Prompt Filter:
The ErePromptFilter node is designed to process and refine text prompts by filtering and mapping them according to predefined rules and data. This node is particularly useful for AI artists who need to manage and manipulate large sets of text prompts efficiently. By leveraging CSV files containing tag data, the ErePromptFilter can transform and standardize prompts, ensuring consistency and accuracy in text-based workflows. The node's primary function is to parse input prompts, identify and replace aliases with canonical tags, and return a refined list of tags. This capability is essential for maintaining a clean and organized prompt library, which can significantly enhance the quality and relevance of AI-generated content.
Prompt Filter Input Parameters:
prompt
The prompt parameter is a string input that represents the text prompt you wish to filter and process. This parameter is crucial as it serves as the primary data source for the node's operations. The prompt is converted to lowercase and any underscores are replaced with spaces to ensure uniformity. The node then splits the prompt into individual tokens based on commas and newline characters. These tokens are subsequently processed to identify and map any aliases to their canonical forms using the data from a specified CSV file. The effectiveness of the ErePromptFilter largely depends on the quality and structure of the input prompt, as well as the comprehensiveness of the alias and canonical mappings provided in the CSV file.

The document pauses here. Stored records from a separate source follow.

(** * Trainer-lodge scraper: wikitext parser, change detector, changelog

    A shallow embedding of [scraper/scrape_lodge.py]: the functions
    [parse_wikitext], [parse_tier_content], [compare_data] and the
    changelog part of [save_data], together with the pieces of the Python
    runtime they call ([str] methods, the [re] patterns, [sorted],
    [json.dumps]).

    Conventions.
    - A Python [str] is a [string]; one [ascii] stands for one code point
      in the range 0..255.  Text with code points above 255 is outside the
      model.
    - A [dict] keyed by strings is a [gmap string _]; no function modelled
      here observes the insertion order of a dict (every traversal whose
      order matters goes through [sorted] or [sort_keys=True]).
    - A raised exception is the [Raise] case of [result]. *)

From Stdlib Require Import Strings.String Strings.Ascii Numbers.DecimalString ZArith.
From stdpp Require Import base option list gmap sets strings sorting.

#[local] Set Warnings "-clear-no-such-hyp,-register-all".

(** ** Exceptions *)

(** [NoneKey] is not a Python exception: it marks the one place where
    the model's typing of dict keys is narrower than Python's (see
    [Re.group1_key]). *)
Inductive exn : Type :=
  | KeyError (key : string)
  | IndexError
  | AttributeError
  | NoneKey.

Inductive result (A : Type) : Type :=
  | Ok (a : A)
  | Raise (e : exn).
Arguments Ok {A} a.
Arguments Raise {A} e.

#[global] Instance result_ret : MRet result := λ A a, Ok a.
#[global] Instance result_bind : MBind result := λ A B f m,
  match m with Ok a => f a | Raise e => Raise e end.

(** [for x in l: s = body(s, x)], where the body may raise. *)
Fixpoint for_each {S A : Type} (body : S → A → result S)
    (l : list A) (s : S) : result S :=
  match l with
  | [] => Ok s
  | x :: l' => s' ← body s x; for_each body l' s'
  end.

(** ** Python [str] *)

Module Str.

(** [str.isspace] on one code point below 256 (it is also the class
    [\s] of [re] for [str] patterns). *)
Definition isspace (c : ascii) : bool :=
  let n := nat_of_ascii c in
  ((9 <=? n) && (n <=? 13)) || ((28 <=? n) && (n <=? 32))
  || (n =? 133) || (n =? 160).

(** The class [\d] of [re] for [str] patterns, below 256. *)
Definition isdecimal (c : ascii) : bool :=
  let n := nat_of_ascii c in (48 <=? n) && (n <=? 57).

Fixpoint lstrip (s : string) : string :=
  match s with
  | String c s' => if isspace c then lstrip s' else s
  | EmptyString => EmptyString
  end.

Fixpoint rstrip (s : string) : string :=
  match s with
  | String c s' =>
      let r := rstrip s' in
      if isspace c && String.eqb r "" then "" else String c r
  | EmptyString => EmptyString
  end.

Definition strip (s : string) : string := rstrip (lstrip s).

(** [s.startswith(p)] *)
Definition startswith (p s : string) : bool := String.prefix p s.

(** [sub in s] *)
Fixpoint contains (sub s : string) : bool :=
  String.prefix sub s
  || match s with
     | String _ s' => contains sub s'
     | EmptyString => false
     end.

(** [s[a:b]] and [s[a:]] for indices [0 <= a], [0 <= b]. *)
Definition slice (a b : nat) (s : string) : string :=
  String.substring a (b - a) s.
Definition slice_from (a : nat) (s : string) : string :=
  String.substring a (String.length s - a) s.

(** [s.split(sep)] for a non-empty separator: cut at every occurrence
    of [sep], leftmost first and without overlap.  [skip] counts the
    characters of a separator still to be passed over, [acc] holds the
    current piece in reverse. *)
Fixpoint split_go (sep : string) (skip : nat) (acc : string) (s : string)
    : list string :=
  match s with
  | EmptyString => [String.rev acc]
  | String c s' =>
      match skip with
      | S k => split_go sep k acc s'
      | O =>
          if String.prefix sep s
          then String.rev acc :: split_go sep (String.length sep - 1) "" s'
          else split_go sep 0 (String c acc) s'
      end
  end.
Definition split (sep s : string) : list string := split_go sep 0 "" s.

Prompt Filter Output Parameters:
result_tags
The result_tags output parameter is a list of strings that represents the refined and standardized tags derived from the input prompt. This output is the culmination of the node's filtering process, where each token from the input prompt is checked against the alias and canonical mappings. The result is a set of tags that are consistent and aligned with the predefined standards set in the CSV file. This output is particularly valuable for AI artists who require a clean and organized set of tags for further processing or integration into AI models. The result_tags ensure that the generated content is relevant and adheres to the desired thematic or stylistic guidelines.
Prompt Filter Usage Tips:
- Ensure that your CSV file containing tag data is well-structured and includes comprehensive mappings of aliases to canonical tags to maximize the effectiveness of the ErePromptFilter.
- Regularly update your CSV file to include new tags and aliases as your project evolves, ensuring that the node continues to provide accurate and relevant results.

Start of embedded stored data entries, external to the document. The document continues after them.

(** C9, amended.  [init] returns a value of the accumulator type for the
    three sum-based strategies, and for the Max strategy over unsigned
    types and signed types of at most 32 bits; [pool] returns a value of
    the accumulator type for every strategy and all inputs; [activate]
    returns a value of the output type for the Max, Accumulate and
    Quantized-Average strategies for every [size], and for the Average
    strategy for every [size] other than zero, where it has no result. *)
Theorem operations_total_nonzero_size :
  (forall (s : strategy) (TA TO : ap_type) (size : N),
      (s = Max -> narrow TA = true) ->
      exists a0 : Z,
        op_init (instantiate s TA TO size) = Some a0 /\ in_range TA a0 = true)
  /\ (forall (s : strategy) (TA TO : ap_type) (size : N) (x a : Z),
        in_range TA x = true -> in_range TA a = true ->
        in_range TA (op_pool (instantiate s TA TO size) x a) = true)
  /\ (forall (s : strategy) (TA TO : ap_type) (size : N) (a : Z),
        (s = Average -> size <> 0%N) -> in_range TA a = true ->
        exists r : Z,
          op_activate (instantiate s TA TO size) a = Some r
          /\ in_range (output_type s TA TO) r = true)
  /\ (forall (TA TO : ap_type) (a : Z),
        op_activate (instantiate Average TA TO 0) a = None).
Proof.
  split; [| split; [| split]].
  - intros s TA TO size Hmax. destruct s; cbn [instantiate op_init].
    + exists (min_value TA). split; [apply max_init_narrow, Hmax; reflexivity |].
      apply in_range_min.
    + exists 0. unfold AvgPoolFunction.init, PoolFunction.init. rewrite cast_zero.
      split; [reflexivity | apply in_range_zero].
    + exists 0. unfold AccPoolFunction.init, PoolFunction.init. rewrite cast_zero.
      split; [reflexivity | apply in_range_zero].
    + exists 0. unfold QuantAvgPoolFunction.init, PoolFunction.init. rewrite cast_zero.
      split; [reflexivity | apply in_range_zero].
  - intros s TA TO size x a Hx Ha. destruct s; cbn [instantiate op_pool];
      unfold MaxPoolFunction.pool, AvgPoolFunction.pool, AccPoolFunction.pool,
        QuantAvgPoolFunction.pool, comp.max, comp.add, ap_add;
      try apply cast_in_range.
    destruct (Z.max_spec x a) as [[_ ->] | [_ ->]]; assumption.
  - intros s TA TO size a Hs Ha. destruct s; cbn [instantiate op_activate output_type].
    + exists a. split; [reflexivity | exact Ha].
    + exists (cast TO (Z.quot a (Z.of_N size))). split; [| apply cast_in_range].
      unfold AvgPoolFunction.activate.
      rewrite ap_div_nonzero by (assumption || (apply Hs; reflexivity)). reflexivity.
    + exists a. split; [reflexivity | exact Ha].
    + eexists. split; [reflexivity |]. unfold QuantAvgPoolFunction.activate.
      apply cast_in_range.
  - intros TA TO a. reflexivity.
Qed.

- Use clear and concise prompts to minimize ambiguity and improve the accuracy of the filtering process.
Prompt Filter Common Errors and Solutions:
CSV file not found
- Explanation: This error occurs when the specified CSV file containing tag data cannot be located in the expected directory.
- Solution: Verify that the CSV file is correctly named and placed in the
__autocomplete__directory relative to the node's script location. Ensure that the file path is correctly specified in the node's configuration.
Invalid CSV format
- Explanation: This error arises when the CSV file does not adhere to the expected format, such as missing columns or incorrect data types.

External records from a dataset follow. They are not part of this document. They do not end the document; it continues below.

(** * Model serving and optimisation notebook: a shallow embedding

    The notebook [model_serving/model-optimization.ipynb] is sequential glue
    around external tools: the TensorFlow file API, the SavedModel exporter,
    the freeze-graph utility, the graph-transform tool, a REST model server
    and the wall clock.  What the notebook's own code decides is WHICH calls
    are made, in which ORDER and with which ARGUMENTS, and how exceptions
    travel.  The embedding therefore runs every function of the notebook in a
    state-and-exception monad over a world made of a file system and the log
    of the external calls issued so far.  The answers of the external tools
    are not fixed: they are fields of a record [externals] over which every
    theorem quantifies.

    Conventions, all on the side of the external libraries:
    - a file-system key is a canonical path: two different keys are two
      different files (no symbolic links, no [.] or doubled separators);
      a statement that compares the paths of two files says so with
      [FS.canonical];
    - a JSON number is the value of the Python number [json] parsed it to:
      a float is exactly a binary64 value and an integer is unbounded;
      [numpy.argmax] is modelled on vectors whose scores are all exactly
      binary64 values, where every conversion numpy makes is exact, and is
      left to a parameter elsewhere; NaN and infinities are not JSON
      numbers here;
    - clock readings are exact rationals;
    - file names are the UTF-8 bytes of the Python [str]; what
      [str.isdigit] says of the characters outside ASCII is a parameter;
    - graph building inside the TensorFlow process (sessions, placeholders)
      leaves no entry in the log. *)

From Stdlib Require Import QArith Ascii String.
From stdpp Require Import gmap strings list fin_maps pretty.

- Solution: Check the CSV file to ensure it includes all necessary columns and that each row contains the expected number of fields. Correct any formatting issues and reload the file.
Prompt processing failure
- Explanation: This error can occur if the input prompt is empty or contains invalid characters that disrupt the filtering process.
- Solution: Review the input prompt to ensure it is not empty and does not contain unsupported characters. Adjust the prompt as needed and try again.